AURA:透過視訊串流實現持續感知與即時輔助
AURA: Always-On Understanding and Real-Time Assistance via Video Streams
April 5, 2026
作者: Xudong Lu, Yang Bo, Jinpeng Chen, Shuhan Li, Xintong Guo, Huankang Guan, Fang Liu, Dunyuan Xu, Peiwen Sun, Heyang Sun, Rui Liu, Hongsheng Li
cs.AI
摘要
影片大型語言模型(VideoLLMs)在多項影片理解任務中已展現卓越性能,但現有系統多數仍為離線模式,難以適應需要持續觀察與即時回應的即時影片串流。近期串流式VideoLLMs雖取得進展,但現有方法往往依賴解耦的觸發-回應流程,或僅限於字幕式旁白生成,限制了其在開放式問答與長時序互動中的效能。我們提出AURA(全時理解與即時輔助框架),這是一種端到端的串流視覺互動架構,使統一化的VideoLLM能持續處理影片串流,同時支援即時問答與主動式回應。AURA整合了情境管理、資料建構、訓練目標與部署優化機制,以實現穩定的長時序串流互動。該框架在串流基準測試中達到最先進性能,並支援搭載語音識別(ASR)與語音合成(TTS)的即時演示系統,可在兩張80G加速卡上以2 FPS速率運行。我們同步開源AURA模型與即時推論框架,以促進未來相關研究。
English
Video Large Language Models (VideoLLMs) have achieved strong performance on many video understanding tasks, but most existing systems remain offline and are not well-suited for live video streams that require continuous observation and timely response. Recent streaming VideoLLMs have made progress, yet current approaches often rely on decoupled trigger-response pipelines or are limited to captioning-style narration, reducing their effectiveness for open-ended question answering and long-horizon interaction.

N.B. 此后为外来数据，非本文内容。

(* ===== verification/HostModule.v ===== *)
(** Modules of the host API: [turbo_script/src/host/turbo_script_host_module.c].

    Compiling a module checks the source, charges the syntax tree against the
    caller's limits, collects the exports, and freezes the host registry for the
    module's life.  The parser, the validator of the tree and the compiled backend
    are operations of the class [Frontend]: the first two are components of their own,
    the last one is not modelled. *)

From S2P Require Import Prelude HostStatus Float64 Ast HostView HostViewProofs HostResult HostRegistry.
Open Scope Z_scope.

Definition TS_HOST_MODULE_SOURCE_LIMIT : Z := 4 * 1024 * 1024.
Definition TS_HOST_MODULE_AST_LIMIT : Z := 100000.
Definition TS_HOST_MODULE_IMPORT_LIMIT : Z := 64.
Definition TS_HOST_MODULE_EXPORT_LIMIT : Z := 256.
Definition TS_HOST_MODULE_STRING_LIMIT : Z := 4 * 1024 * 1024.

(** ** Options: [turbo_script_module_options_t] *)

Record module_options := ModuleOptions {
  mo_struct_size : Z;
  mo_reserved0 : Z;
  mo_module_name : text;
  max_source_bytes : Z;
  max_ast_nodes : Z;
  max_imports : Z;
  max_exports : Z;
  max_string_bytes : Z;
  mo_reserved : list Z
}.

Definition MODULE_OPTIONS_SIZE : Z := 96.

Definition turbo_script_module_options_init : module_options :=
  ModuleOptions MODULE_OPTIONS_SIZE 0 (NoData 0) TS_HOST_MODULE_SOURCE_LIMIT TS_HOST_MODULE_AST_LIMIT
    TS_HOST_MODULE_IMPORT_LIMIT TS_HOST_MODULE_EXPORT_LIMIT TS_HOST_MODULE_STRING_LIMIT [0; 0; 0; 0].

Definition ts_host_options_valid (o : option module_options) : bool :=
  match o with
  | None => false
  | Some o =>
      (mo_struct_size o =? MODULE_OPTIONS_SIZE) && (mo_reserved0 o =? 0) &&
      forallb (fun z => z =? 0) (mo_reserved o) &&
      (max_source_bytes o <=? TS_HOST_MODULE_SOURCE_LIMIT) &&
      (max_ast_nodes o <=? TS_HOST_MODULE_AST_LIMIT) &&
      (max_imports o <=? TS_HOST_MODULE_IMPORT_LIMIT) &&
      (max_exports o <=? TS_HOST_MODULE_EXPORT_LIMIT) &&
      (max_string_bytes o <=? TS_HOST_MODULE_STRING_LIMIT)
  end.

(** ** The size of a tree *)

Record ast_usage := Usage { u_nodes : Z; u_imports : Z; u_string_bytes : Z }.

(** [None] is the 0 of the code. *)
Definition ts_host_charge (value amount limit : Z) : option Z :=
  if (limit <? value) || (limit - value <? amount) then None else Some (value + amount).

Definition use_opt (f : node -> ast_usage -> option ast_usage) (o : option node) (u : ast_usage)
    : option ast_usage :=
  match o with Some n => f n u | None => Some u end.

Definition use_list (f : node -> ast_usage -> option ast_usage) :=
  fix go (l : list node) (u : ast_usage) : option ast_usage :=
    match l with
    | [] => Some u
    | n :: l => u ← f n u; go l u
    end.

Section usage.
Context (options : module_options).

Definition charge_node (u : ast_usage) : option ast_usage :=
  n ← ts_host_charge (u_nodes u) 1 (max_ast_nodes options);
  Some (Usage n (u_imports u) (u_string_bytes u)).

Definition charge_import (u : ast_usage) : option ast_usage :=
  n ← ts_host_charge (u_imports u) 1 (max_imports options);
  Some (Usage (u_nodes u) n (u_string_bytes u)).

Definition charge_string (bytes : Z) (u : ast_usage) : option ast_usage :=
  n ← ts_host_charge (u_string_bytes u) bytes (max_string_bytes options);
  Some (Usage (u_nodes u) (u_imports u) n).

Fixpoint ts_host_ast_usage (n : node) (u : ast_usage) : option ast_usage :=
  let 'Node _ _ d := n in
  u ← charge_node u;
  match d with
  | NODE_NUMBER _ | NODE_INTEGER _ | NODE_VARIABLE _ | NODE_NULL | NODE_REST_PARAMETER _
  | NODE_THIS => Some u
  | NODE_BLOCK l | NODE_VECTOR l | NODE_MAP_LITERAL _ l | NODE_NEW _ l | NODE_SUPER _ l _ =>
      use_list ts_host_ast_usage l u
  | NODE_STRING s | NODE_TEMPLATE_STRING s => charge_string (str_size s) u
  | NODE_FUNCTION_EXPRESSION _ l a | NODE_FUNCTION_DEFINITION _ l a
  | NODE_GENERATOR_FUNCTION _ l a | NODE_METHOD _ l a _ _ _ _ _ =>
      u ← use_list ts_host_ast_usage l u; use_opt ts_host_ast_usage a u
  | NODE_FUNCTION_CALL name l =>
      u ← (if decide (name = Some "import"%string) then charge_import u else Some u);
      use_list ts_host_ast_usage l u
  | NODE_BINARY_OP _ a b | NODE_WHILE a b | NODE_INDEX a b | NODE_DO_WHILE a b
  | NODE_MEMBER_SET a _ b | NODE_FOR_IN _ a b | NODE_DESTRUCTURING_ASSIGNMENT a b _
  | NODE_TRY_CATCH a _ b | NODE_INSTANCEOF a _ b =>
      u ← use_opt ts_host_ast_usage a u; use_opt ts_host_ast_usage b u
  | NODE_ASSIGNMENT _ a | NODE_CONSTANT_DECL _ a | NODE_FLOW _ a | NODE_MEMBER_ACCESS a _
  | NODE_SPREAD a | NODE_THROW a | NODE_YIELD a | NODE_FIELD_DECL _ _ a _ _ =>
      use_opt ts_host_ast_usage a u
  | NODE_IF a b c | NODE_SLICE a b c =>
      u ← use_opt ts_host_ast_usage a u; u ← use_opt ts_host_ast_usage b u;
      use_opt ts_host_ast_usage c u
  | NODE_FOR a b c e =>
      u ← use_opt ts_host_ast_usage a u; u ← use_opt ts_host_ast_usage b u;
      u ← use_opt ts_host_ast_usage c u; use_opt ts_host_ast_usage e u
  | NODE_MEMBER_CALL a _ l => u ← use_opt ts_host_ast_usage a u; use_list ts_host_ast_usage l u
  | NODE_SWITCH a l b =>
      u ← use_opt ts_host_ast_usage a u; u ← use_list ts_host_ast_usage l u;
      use_opt ts_host_ast_usage b u
  | NODE_CLASS_DEF _ a l l' _ _ _ _ _ =>
      u ← use_opt ts_host_ast_usage a u; u ← use_list ts_host_ast_usage l u;
      use_list ts_host_ast_usage l' u
  end.
(* ===== verification/HostInstance.v ===== *)
(** Instances of a module: [turbo_script/src/host/turbo_script_host_instance.c].

    An instance runs the exports of a module in an environment of its own.  This
    file has its options, its states and the transitions between them, the handles
    of exports, the diagnostic of a failed callback and the errors that a failed
    execution publishes; creation is in two halves, since the initializer of the
    module, which may call back into the host, runs between them.  A call is in
    [HostCall.v]. *)

From S2P Require Import Prelude HostStatus Float64 Ast RtValue HostView HostViewProofs HostLimits HostResult HostRegistry HostModule.
Open Scope Z_scope.

Definition TS_HOST_INSTANCE_RETAINED_LIMIT : Z := 128 * 1024 * 1024.
Definition TS_HOST_INSTANCE_STACK_LIMIT : Z := 1024 * 1024.
Definition TS_HOST_INSTANCE_RECURSION_LIMIT : Z := 100.
Definition TS_HOST_INSTANCE_GLOBAL_LIMIT : Z := 4096.
Definition TS_HOST_INSTANCE_VALUE_DEPTH_LIMIT : Z := 64.
Definition TS_HOST_INSTANCE_VALUE_NODE_LIMIT : Z := 65536.
Definition TS_HOST_INSTANCE_RESULT_LIMIT : Z := 4 * 1024 * 1024.
Definition TS_HOST_INSTANCE_NAME_LIMIT : Z := 4 * 1024 * 1024.
Definition TS_HOST_CALL_STEP_LIMIT : Z := 100000.
Definition TS_HOST_CALL_LOOP_LIMIT : Z := 10000.
Definition TS_HOST_CALL_CALLBACK_LIMIT : Z := 1024.

(** ** Options *)

Inductive execution_mode := EXEC_INTERPRETER | EXEC_JIT | EXEC_OTHER (mode : Z).

(** [turbo_script_instance_options_t] *)
Record instance_options := InstanceOptions {
  io_struct_size : Z;
  io_mode : execution_mode;
  max_retained_bytes : Z;
  max_stack_bytes : Z;
  max_recursion : Z;
  max_globals : Z;
  max_value_depth : Z;
  io_reserved0 : Z;
  max_value_nodes : Z;
  max_result_bytes : Z;
  io_reserved : list Z
}.
Lemma refused_settles c m i handle args o s r h :
  s <> STATUS_OK -> valueless r -> call_settled c m i handle args o (s, c, i, r, h).
Proof. intros Hs Hv. split; [done|]. split; [done|]. split; [done|]. auto. Qed.

Lemma failed_settles c m i handle args o s r p fn message h :
  s <> STATUS_OK -> r_owner r = true ->
  call_settled c m i handle args o
    (let '(s, r, h) := ts_host_instance_fail utf8_valid r s p (ts_host_instance_module_name m) fn
       message (max_result_bytes (i_limits i)) h in (s, c, i, Some r, h)).
Proof.
  intros Hs Ho. destruct (ts_host_instance_fail _ _ _ _ _ _ _ _ _) as [[s1 r1] h2] eqn:E.
  apply instance_fail_inv in E as [-> Hv]; [|done]. by apply refused_settles.
Qed.

(** C23: A call through the host API either succeeds, on a ready instance, with valid
    options, a handle of one of its exports and as many valid arguments as the export
    takes; then a value within the limits of the call is published, the instance is
    ready again, without a diagnostic, and its budget is detached.  Or it fails, and no
    value is published: it was refused and the instance is as it was, or the ready
    instance had started and is faulted for good.  In every case no instance remains
    active in the context, and the limits of the environment are restored. *)
Theorem instance_call_settles c m i handle args o r h :
  usable c r -> limits_ok (output_limits i (call_budget_of i o)) ->
  call_settled c m i handle args o
    (turbo_script_instance_call (SA:=SA) (SP:=SP) (SK:=SK) utf8_valid mem c m i handle args (Some o) (Some r) h).
Proof.
  intros Hu Hlim. pose proof Hu as (_ & Ho & _). unfold turbo_script_instance_call.
  destruct (ts_host_instance_begin _ _ _ _ _ _ _) as [[s0 r0] h0] eqn:Eb.
  apply (begin_inv _ _ _ _ _ _ _ _ _ Hu) in Eb as [(-> & -> & ->)|[Hs Hv]];
    [|destruct s0; try done; by apply refused_settles].
  destruct (decide (i_state i = INSTANCE_FAULTED)); [by apply failed_settles|].
  destruct (negb _ || _ || _) eqn:Hready; [by apply failed_settles|].
  destruct (ts_host_call_options_valid (Some o)) eqn:Hopt; [|by apply failed_settles].
  destruct (_ || _) eqn:Hargs in |- *; [by apply failed_settles|].
  destruct (ts_host_instance_decode_handle m i handle) as [sd [slot|]] eqn:Hd;
    [|destruct sd; try (by apply failed_settles); exfalso;
      revert Hd; unfold ts_host_instance_decode_handle; repeat case_match; done].
  destruct sd; try (by apply failed_settles).
  destruct (ts_host_module_export_name (Some m) slot) as [name|] eqn:Hname; [|by apply failed_settles].
  destruct (negb (slice_count args =? _)) eqn:Har; [by apply failed_settles|].
  destruct (ts_host_validate_value_views _ _ _ _) eqn:Hval; try (by apply failed_settles).
  destruct (convert_args _ _ _ _ _) as [[sc vs] h1]. destruct sc; try (by apply failed_settles).
  apply orb_false_elim in Hready as [Hready Hact]. apply orb_false_elim in Hready as [Hready Hdepth].
  bool_props. apply bool_decide_eq_true in Hready, Hact.
  unfold ts_host_instance_begin_call. simpl. rewrite decide_False, Hready, Hact, Hdepth by done. simpl.
  match goal with |- call_settled _ _ _ _ _ _ (call_started _ ?c1 _ ?i1 ?sv _ _ ?vs ?b ?lim ?r1 ?h1) =>
    pose proof (call_started_ended c1 m i1 sv slot (Text name) vs b lim r1 h1) as Hend end.
  destruct (call_started _ _ _ _ _ _ _ _ _ _ _ _) as [[[[s c'] i'] r'] h'].
  destruct Hend as (-> & Hl & Hok & Hbad); [by split_and!|done..|].
  assert (set_active None (set_active (Some (i_id i)) c) = c) as Hc by (destruct c; simpl in *; by subst).
  split; [exact Hc|]. split; [exact Hl|]. split.
  - intros Hs. destruct (Hok Hs) as (? & ? & ? & ?). split_and!; try done.
    unfold ts_host_module_export_name in Hname. simpl in Hname.
    destruct (m_exports m !! slot) as [e|] eqn:He; [|done]. exists slot, e. split_and!; try done.
    unfold ts_host_module_export_arity in Har. simpl in Har. by rewrite He in Har.
  - intros Hs. destruct (Hbad Hs) as [? ?]. auto.
Qed.
End call_correct.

We propose AURA (Always-On Understanding and Real-Time Assistance), an end-to-end streaming visual interaction framework that enables a unified VideoLLM to continuously process video streams and support both real-time question answering and proactive responses. AURA integrates context management, data construction, training objectives, and deployment optimization for stable long-horizon streaming interaction. It achieves state-of-the-art performance on streaming benchmarks and supports a real-time demo system with ASR and TTS running at 2 FPS on two 80G accelerators. We release the AURA model together with a real-time inference framework to facilitate future research.